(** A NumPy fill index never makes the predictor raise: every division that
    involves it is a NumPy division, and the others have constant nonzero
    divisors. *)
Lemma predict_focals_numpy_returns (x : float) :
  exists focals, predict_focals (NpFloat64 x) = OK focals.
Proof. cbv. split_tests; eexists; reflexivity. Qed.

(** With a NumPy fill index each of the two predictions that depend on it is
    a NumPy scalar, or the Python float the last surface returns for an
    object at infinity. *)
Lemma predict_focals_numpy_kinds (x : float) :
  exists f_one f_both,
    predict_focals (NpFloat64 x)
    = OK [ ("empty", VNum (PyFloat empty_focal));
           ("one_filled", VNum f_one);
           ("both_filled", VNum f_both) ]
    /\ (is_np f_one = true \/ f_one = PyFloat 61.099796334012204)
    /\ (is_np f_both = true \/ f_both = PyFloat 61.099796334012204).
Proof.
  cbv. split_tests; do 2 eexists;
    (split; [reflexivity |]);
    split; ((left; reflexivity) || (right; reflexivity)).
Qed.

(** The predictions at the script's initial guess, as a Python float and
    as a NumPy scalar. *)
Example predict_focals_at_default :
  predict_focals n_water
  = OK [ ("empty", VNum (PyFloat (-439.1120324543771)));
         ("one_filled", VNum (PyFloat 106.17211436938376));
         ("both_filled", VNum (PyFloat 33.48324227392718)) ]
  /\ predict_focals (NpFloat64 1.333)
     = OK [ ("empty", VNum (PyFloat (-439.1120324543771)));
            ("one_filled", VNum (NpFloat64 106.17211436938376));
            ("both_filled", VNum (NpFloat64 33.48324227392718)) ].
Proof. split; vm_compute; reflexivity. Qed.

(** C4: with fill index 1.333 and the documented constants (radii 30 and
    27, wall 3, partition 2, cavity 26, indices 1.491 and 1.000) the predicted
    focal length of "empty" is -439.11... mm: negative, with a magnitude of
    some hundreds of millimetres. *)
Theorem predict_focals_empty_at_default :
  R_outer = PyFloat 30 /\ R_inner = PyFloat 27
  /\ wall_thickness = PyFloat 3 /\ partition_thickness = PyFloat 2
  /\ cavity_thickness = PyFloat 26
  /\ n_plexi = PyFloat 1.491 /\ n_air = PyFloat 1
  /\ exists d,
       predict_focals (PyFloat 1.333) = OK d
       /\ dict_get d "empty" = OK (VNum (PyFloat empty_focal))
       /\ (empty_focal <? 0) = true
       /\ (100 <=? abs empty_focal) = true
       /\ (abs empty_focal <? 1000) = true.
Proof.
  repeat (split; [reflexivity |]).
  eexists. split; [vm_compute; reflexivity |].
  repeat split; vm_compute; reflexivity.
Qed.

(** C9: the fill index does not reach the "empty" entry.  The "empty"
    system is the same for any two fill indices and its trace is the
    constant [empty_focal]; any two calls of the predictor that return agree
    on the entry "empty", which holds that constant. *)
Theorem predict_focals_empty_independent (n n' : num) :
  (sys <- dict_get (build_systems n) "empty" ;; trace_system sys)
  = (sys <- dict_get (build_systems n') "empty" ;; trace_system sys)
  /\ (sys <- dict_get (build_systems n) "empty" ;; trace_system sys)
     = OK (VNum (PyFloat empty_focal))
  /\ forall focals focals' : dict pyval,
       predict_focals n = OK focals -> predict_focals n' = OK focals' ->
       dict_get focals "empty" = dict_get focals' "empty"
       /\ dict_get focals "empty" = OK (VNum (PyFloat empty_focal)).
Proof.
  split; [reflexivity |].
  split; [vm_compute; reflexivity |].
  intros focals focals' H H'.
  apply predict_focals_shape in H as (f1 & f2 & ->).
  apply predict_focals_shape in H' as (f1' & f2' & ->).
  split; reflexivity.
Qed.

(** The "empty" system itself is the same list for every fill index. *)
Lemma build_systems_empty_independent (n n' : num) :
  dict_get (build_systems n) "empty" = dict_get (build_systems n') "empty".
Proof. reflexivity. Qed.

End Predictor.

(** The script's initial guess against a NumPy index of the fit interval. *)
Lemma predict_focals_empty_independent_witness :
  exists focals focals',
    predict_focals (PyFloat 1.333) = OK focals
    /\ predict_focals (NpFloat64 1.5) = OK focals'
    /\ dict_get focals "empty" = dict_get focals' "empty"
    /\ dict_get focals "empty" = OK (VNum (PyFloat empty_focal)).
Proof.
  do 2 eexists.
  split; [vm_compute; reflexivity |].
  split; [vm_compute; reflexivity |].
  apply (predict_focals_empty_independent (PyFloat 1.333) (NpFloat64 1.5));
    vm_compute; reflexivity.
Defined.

● WHAT THIS TASK INVOLVES
Of the entries above, transcribe exactly those lines that fall between the line containing "Theorem predict_focals_empty_independent (n" and the line containing "intros focals focals' H H'.", together with those two lines.

● ANSWER SPACE
Theorem predict_focals_empty_independent (n n' : num) :
  (sys <- dict_get (build_systems n) "empty" ;; trace_system sys)
  = (sys <- dict_get (build_systems n') "empty" ;; trace_system sys)
  /\ (sys <- dict_get (build_systems n) "empty" ;; trace_system sys)
     = OK (VNum (PyFloat empty_focal))
  /\ forall focals focals' : dict pyval,
       predict_focals n = OK focals -> predict_focals n' = OK focals' ->
       dict_get focals "empty" = dict_get focals' "empty"
       /\ dict_get focals "empty" = OK (VNum (PyFloat empty_focal)).
Proof.
  split; [reflexivity |].
  split; [vm_compute; reflexivity |].
  intros focals focals' H H'.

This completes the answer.